▸ **What you will do**: Please count the lines in the data below that hold the word "Hall", and give only the number.

── Records shown

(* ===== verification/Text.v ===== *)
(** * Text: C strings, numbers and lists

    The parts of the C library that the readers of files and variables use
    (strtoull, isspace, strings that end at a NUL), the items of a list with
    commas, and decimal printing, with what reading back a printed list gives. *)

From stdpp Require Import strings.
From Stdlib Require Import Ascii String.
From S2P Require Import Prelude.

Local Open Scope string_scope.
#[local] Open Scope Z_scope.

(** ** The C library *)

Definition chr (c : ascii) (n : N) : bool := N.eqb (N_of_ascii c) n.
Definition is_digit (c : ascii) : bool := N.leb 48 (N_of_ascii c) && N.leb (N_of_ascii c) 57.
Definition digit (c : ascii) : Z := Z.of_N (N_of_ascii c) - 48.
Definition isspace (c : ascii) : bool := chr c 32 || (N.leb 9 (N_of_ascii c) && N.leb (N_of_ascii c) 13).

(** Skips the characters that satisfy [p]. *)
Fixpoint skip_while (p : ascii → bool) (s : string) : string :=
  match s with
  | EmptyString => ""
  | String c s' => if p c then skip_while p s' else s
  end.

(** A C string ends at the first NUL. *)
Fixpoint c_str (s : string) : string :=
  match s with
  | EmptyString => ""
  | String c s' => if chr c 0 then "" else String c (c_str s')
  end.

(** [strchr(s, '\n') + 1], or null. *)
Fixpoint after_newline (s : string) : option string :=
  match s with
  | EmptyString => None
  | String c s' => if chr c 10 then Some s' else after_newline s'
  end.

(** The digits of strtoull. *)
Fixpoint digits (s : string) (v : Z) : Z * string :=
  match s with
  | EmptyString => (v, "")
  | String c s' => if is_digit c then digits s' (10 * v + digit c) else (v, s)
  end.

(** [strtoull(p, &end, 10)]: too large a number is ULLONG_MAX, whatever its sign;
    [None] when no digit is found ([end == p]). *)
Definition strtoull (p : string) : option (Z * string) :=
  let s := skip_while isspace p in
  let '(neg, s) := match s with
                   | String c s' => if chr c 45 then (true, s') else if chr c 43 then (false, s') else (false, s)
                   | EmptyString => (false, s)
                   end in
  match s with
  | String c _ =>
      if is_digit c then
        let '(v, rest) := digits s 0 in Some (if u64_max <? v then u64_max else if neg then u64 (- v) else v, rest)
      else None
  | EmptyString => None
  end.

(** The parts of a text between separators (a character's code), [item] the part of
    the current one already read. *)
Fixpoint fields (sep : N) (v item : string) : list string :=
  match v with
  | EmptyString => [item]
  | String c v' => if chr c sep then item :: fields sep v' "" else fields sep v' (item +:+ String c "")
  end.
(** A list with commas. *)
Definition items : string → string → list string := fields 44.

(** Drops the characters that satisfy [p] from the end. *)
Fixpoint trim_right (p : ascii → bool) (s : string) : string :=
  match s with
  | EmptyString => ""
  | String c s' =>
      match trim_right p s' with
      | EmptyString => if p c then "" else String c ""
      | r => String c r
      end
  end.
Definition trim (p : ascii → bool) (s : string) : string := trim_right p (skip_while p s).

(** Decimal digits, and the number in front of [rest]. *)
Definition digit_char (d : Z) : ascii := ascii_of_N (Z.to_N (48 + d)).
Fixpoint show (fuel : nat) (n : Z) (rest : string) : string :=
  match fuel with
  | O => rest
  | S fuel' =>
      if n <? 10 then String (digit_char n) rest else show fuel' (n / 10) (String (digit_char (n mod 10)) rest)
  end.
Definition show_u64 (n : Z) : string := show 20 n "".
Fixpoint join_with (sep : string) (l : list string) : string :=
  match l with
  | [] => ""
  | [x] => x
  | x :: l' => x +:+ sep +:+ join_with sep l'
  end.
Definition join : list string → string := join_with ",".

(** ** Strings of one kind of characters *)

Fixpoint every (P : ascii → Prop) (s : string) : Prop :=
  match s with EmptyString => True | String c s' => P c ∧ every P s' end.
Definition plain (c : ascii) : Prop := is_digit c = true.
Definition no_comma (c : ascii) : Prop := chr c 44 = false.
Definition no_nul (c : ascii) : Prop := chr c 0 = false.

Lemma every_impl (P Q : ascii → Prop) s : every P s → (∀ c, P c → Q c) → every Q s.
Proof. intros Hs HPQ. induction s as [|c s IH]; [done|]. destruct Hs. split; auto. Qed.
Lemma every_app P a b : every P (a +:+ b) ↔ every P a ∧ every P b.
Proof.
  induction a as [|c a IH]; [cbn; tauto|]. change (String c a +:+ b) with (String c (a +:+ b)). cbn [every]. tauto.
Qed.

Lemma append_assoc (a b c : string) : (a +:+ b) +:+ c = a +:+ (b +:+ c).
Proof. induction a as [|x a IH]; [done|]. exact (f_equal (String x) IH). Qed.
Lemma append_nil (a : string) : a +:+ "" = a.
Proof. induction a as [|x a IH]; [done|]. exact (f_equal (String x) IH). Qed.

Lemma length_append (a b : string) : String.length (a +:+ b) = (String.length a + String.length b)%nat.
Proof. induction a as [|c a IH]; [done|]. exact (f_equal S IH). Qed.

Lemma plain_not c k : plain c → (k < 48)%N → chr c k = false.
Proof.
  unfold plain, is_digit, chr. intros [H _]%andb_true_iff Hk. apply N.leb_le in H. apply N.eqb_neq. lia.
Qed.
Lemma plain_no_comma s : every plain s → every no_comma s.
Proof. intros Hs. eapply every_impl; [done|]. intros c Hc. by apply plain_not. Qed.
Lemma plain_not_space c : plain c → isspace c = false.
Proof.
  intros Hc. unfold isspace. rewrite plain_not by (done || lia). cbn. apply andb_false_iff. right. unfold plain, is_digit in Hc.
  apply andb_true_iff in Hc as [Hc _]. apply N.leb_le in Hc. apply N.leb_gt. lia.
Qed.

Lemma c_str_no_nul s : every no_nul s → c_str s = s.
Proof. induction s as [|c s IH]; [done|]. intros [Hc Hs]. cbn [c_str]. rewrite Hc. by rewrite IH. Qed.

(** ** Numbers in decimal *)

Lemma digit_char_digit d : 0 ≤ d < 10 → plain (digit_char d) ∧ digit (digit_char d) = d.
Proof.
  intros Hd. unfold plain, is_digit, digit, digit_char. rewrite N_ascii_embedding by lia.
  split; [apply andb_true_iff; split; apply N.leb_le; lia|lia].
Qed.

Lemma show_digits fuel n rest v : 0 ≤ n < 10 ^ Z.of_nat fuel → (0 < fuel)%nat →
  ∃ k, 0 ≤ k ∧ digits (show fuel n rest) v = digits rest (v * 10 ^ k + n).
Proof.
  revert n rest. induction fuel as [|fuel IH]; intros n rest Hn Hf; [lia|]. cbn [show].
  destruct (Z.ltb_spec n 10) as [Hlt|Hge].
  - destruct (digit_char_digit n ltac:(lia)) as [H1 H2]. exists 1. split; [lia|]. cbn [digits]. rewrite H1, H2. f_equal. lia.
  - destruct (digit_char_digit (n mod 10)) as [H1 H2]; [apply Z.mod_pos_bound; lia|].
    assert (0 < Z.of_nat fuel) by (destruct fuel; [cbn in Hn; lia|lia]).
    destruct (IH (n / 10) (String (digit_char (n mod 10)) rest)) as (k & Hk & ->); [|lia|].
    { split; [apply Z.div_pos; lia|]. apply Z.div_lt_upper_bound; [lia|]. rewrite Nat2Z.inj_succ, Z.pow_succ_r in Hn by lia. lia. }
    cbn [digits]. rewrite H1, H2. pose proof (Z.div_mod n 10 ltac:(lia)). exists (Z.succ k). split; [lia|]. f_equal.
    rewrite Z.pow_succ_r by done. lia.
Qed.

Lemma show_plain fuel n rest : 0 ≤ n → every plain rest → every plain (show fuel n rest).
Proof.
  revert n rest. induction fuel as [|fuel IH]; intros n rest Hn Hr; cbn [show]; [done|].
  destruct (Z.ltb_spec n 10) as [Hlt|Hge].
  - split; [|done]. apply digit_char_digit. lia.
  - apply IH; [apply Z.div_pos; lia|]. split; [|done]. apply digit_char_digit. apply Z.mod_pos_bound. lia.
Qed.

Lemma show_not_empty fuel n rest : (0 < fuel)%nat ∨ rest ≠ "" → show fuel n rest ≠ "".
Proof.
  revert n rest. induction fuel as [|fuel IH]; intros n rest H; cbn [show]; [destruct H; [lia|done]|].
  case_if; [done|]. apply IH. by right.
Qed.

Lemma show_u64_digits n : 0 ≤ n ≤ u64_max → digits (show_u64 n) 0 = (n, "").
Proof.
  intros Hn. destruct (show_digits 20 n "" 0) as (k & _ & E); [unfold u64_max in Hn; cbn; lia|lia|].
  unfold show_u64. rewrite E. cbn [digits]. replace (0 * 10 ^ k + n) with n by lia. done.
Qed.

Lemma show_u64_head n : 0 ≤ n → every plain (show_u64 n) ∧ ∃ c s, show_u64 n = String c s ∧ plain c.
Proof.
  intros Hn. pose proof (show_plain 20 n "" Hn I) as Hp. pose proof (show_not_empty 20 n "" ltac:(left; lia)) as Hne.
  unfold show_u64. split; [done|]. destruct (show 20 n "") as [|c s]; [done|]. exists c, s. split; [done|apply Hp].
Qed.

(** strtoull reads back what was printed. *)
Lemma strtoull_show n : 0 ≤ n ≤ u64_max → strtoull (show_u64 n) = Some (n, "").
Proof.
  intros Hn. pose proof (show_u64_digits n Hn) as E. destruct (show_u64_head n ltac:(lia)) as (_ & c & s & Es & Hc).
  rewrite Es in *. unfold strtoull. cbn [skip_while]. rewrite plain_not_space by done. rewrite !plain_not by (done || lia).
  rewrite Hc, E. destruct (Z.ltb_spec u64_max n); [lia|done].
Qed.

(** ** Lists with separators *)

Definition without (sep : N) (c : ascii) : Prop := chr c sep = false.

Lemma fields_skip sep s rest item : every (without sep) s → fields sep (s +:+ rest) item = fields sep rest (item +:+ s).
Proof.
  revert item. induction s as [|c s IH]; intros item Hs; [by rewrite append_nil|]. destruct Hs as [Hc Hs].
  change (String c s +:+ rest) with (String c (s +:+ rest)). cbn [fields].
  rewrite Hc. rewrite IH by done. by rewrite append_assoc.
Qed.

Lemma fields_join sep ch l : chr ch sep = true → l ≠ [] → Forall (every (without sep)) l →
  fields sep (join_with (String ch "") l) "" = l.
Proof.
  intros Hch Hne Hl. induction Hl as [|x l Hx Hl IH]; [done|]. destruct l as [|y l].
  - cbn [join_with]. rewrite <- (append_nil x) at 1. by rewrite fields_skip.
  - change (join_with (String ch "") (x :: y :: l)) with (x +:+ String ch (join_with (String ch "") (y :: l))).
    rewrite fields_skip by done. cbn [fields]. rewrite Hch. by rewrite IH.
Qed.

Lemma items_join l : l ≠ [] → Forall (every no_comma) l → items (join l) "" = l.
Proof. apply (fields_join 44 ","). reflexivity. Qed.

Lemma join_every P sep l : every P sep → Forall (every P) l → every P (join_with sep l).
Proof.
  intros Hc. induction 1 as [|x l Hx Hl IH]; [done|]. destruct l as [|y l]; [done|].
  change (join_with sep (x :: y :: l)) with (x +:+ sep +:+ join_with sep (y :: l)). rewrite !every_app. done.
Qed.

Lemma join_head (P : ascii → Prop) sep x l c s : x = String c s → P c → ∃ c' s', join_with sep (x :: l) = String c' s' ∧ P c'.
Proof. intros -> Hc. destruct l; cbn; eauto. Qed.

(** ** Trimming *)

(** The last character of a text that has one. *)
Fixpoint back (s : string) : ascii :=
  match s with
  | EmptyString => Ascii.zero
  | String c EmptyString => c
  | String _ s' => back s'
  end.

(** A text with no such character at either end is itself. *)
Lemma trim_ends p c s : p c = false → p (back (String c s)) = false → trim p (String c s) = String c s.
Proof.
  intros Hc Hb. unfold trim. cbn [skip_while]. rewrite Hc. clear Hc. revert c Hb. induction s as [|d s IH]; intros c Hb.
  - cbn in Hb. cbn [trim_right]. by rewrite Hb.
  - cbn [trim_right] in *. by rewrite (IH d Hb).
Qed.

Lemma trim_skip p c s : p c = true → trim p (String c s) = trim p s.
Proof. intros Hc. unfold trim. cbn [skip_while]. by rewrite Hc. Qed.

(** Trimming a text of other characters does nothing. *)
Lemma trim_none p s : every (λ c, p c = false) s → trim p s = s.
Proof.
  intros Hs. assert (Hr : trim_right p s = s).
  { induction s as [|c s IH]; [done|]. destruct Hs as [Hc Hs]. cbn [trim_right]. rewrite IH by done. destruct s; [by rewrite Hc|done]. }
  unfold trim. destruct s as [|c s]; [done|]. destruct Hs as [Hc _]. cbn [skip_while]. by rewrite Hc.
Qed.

────
── Records shown

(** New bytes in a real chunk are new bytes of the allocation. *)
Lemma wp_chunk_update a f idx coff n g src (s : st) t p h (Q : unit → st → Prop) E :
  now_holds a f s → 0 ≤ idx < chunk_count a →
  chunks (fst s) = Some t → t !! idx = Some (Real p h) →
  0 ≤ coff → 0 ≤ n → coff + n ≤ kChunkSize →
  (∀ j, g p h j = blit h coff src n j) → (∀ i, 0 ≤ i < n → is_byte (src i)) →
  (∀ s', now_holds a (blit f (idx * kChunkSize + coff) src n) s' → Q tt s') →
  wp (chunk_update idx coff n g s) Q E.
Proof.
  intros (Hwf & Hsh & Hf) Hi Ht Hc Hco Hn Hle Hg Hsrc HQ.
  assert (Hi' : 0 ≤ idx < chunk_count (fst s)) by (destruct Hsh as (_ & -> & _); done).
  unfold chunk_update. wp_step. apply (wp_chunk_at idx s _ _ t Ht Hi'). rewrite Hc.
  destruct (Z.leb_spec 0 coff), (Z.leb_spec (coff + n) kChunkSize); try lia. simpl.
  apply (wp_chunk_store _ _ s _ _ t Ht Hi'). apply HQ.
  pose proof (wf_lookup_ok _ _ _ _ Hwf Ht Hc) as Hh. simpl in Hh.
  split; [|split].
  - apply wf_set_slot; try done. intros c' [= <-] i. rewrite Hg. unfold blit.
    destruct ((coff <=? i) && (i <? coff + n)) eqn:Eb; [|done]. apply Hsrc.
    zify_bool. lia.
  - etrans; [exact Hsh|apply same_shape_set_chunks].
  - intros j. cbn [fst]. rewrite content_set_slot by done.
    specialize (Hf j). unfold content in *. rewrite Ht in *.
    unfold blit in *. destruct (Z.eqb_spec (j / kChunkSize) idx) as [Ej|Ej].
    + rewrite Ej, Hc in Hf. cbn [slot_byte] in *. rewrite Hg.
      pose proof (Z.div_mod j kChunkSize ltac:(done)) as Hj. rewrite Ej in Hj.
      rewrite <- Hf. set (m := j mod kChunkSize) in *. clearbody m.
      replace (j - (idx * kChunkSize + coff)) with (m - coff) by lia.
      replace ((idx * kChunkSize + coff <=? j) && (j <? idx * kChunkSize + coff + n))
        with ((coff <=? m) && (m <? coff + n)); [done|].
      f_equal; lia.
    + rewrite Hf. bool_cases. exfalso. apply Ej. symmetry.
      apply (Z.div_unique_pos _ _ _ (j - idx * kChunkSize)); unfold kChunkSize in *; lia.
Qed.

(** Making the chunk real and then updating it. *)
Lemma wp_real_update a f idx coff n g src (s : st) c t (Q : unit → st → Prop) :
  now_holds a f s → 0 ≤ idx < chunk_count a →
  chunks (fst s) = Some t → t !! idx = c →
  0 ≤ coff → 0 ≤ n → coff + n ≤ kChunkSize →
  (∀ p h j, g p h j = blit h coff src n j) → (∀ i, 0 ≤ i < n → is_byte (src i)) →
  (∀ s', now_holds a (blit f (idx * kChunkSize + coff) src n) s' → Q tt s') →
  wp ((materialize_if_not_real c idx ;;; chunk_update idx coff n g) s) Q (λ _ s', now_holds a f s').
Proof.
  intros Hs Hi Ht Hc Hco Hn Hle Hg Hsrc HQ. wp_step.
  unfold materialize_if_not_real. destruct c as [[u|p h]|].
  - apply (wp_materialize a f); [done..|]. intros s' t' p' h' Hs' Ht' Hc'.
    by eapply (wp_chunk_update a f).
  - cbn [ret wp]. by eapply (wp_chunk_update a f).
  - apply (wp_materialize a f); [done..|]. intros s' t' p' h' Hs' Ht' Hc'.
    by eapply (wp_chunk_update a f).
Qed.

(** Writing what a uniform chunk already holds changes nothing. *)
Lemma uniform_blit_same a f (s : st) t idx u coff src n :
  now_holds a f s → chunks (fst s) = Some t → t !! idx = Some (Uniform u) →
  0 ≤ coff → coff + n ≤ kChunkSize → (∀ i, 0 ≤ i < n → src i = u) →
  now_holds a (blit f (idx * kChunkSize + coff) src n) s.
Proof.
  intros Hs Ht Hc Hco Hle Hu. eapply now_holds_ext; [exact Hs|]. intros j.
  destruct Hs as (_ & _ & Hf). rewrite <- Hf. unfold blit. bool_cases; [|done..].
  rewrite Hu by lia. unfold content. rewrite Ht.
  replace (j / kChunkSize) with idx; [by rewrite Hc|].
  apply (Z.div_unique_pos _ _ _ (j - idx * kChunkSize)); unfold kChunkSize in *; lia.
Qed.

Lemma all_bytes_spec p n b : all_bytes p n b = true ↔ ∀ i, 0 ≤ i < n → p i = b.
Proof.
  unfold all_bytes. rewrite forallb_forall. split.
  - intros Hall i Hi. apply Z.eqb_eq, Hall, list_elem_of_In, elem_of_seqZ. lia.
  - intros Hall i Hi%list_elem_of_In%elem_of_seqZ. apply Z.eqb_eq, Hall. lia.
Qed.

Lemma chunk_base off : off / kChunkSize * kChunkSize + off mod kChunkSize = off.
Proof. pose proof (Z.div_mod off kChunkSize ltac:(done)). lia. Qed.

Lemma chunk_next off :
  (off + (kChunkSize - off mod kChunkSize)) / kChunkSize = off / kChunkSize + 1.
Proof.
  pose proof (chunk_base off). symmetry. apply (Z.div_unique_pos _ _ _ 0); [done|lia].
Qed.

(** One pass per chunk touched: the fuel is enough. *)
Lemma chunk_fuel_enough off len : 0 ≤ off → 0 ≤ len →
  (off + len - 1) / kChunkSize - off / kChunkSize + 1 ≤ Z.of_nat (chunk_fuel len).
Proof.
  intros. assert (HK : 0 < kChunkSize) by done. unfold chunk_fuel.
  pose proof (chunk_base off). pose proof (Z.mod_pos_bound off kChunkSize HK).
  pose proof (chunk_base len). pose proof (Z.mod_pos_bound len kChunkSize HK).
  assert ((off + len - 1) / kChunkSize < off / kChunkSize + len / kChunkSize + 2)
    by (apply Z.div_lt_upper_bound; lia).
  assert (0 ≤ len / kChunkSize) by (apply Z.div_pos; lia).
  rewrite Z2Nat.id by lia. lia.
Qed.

────

▸ **Written answer**: 2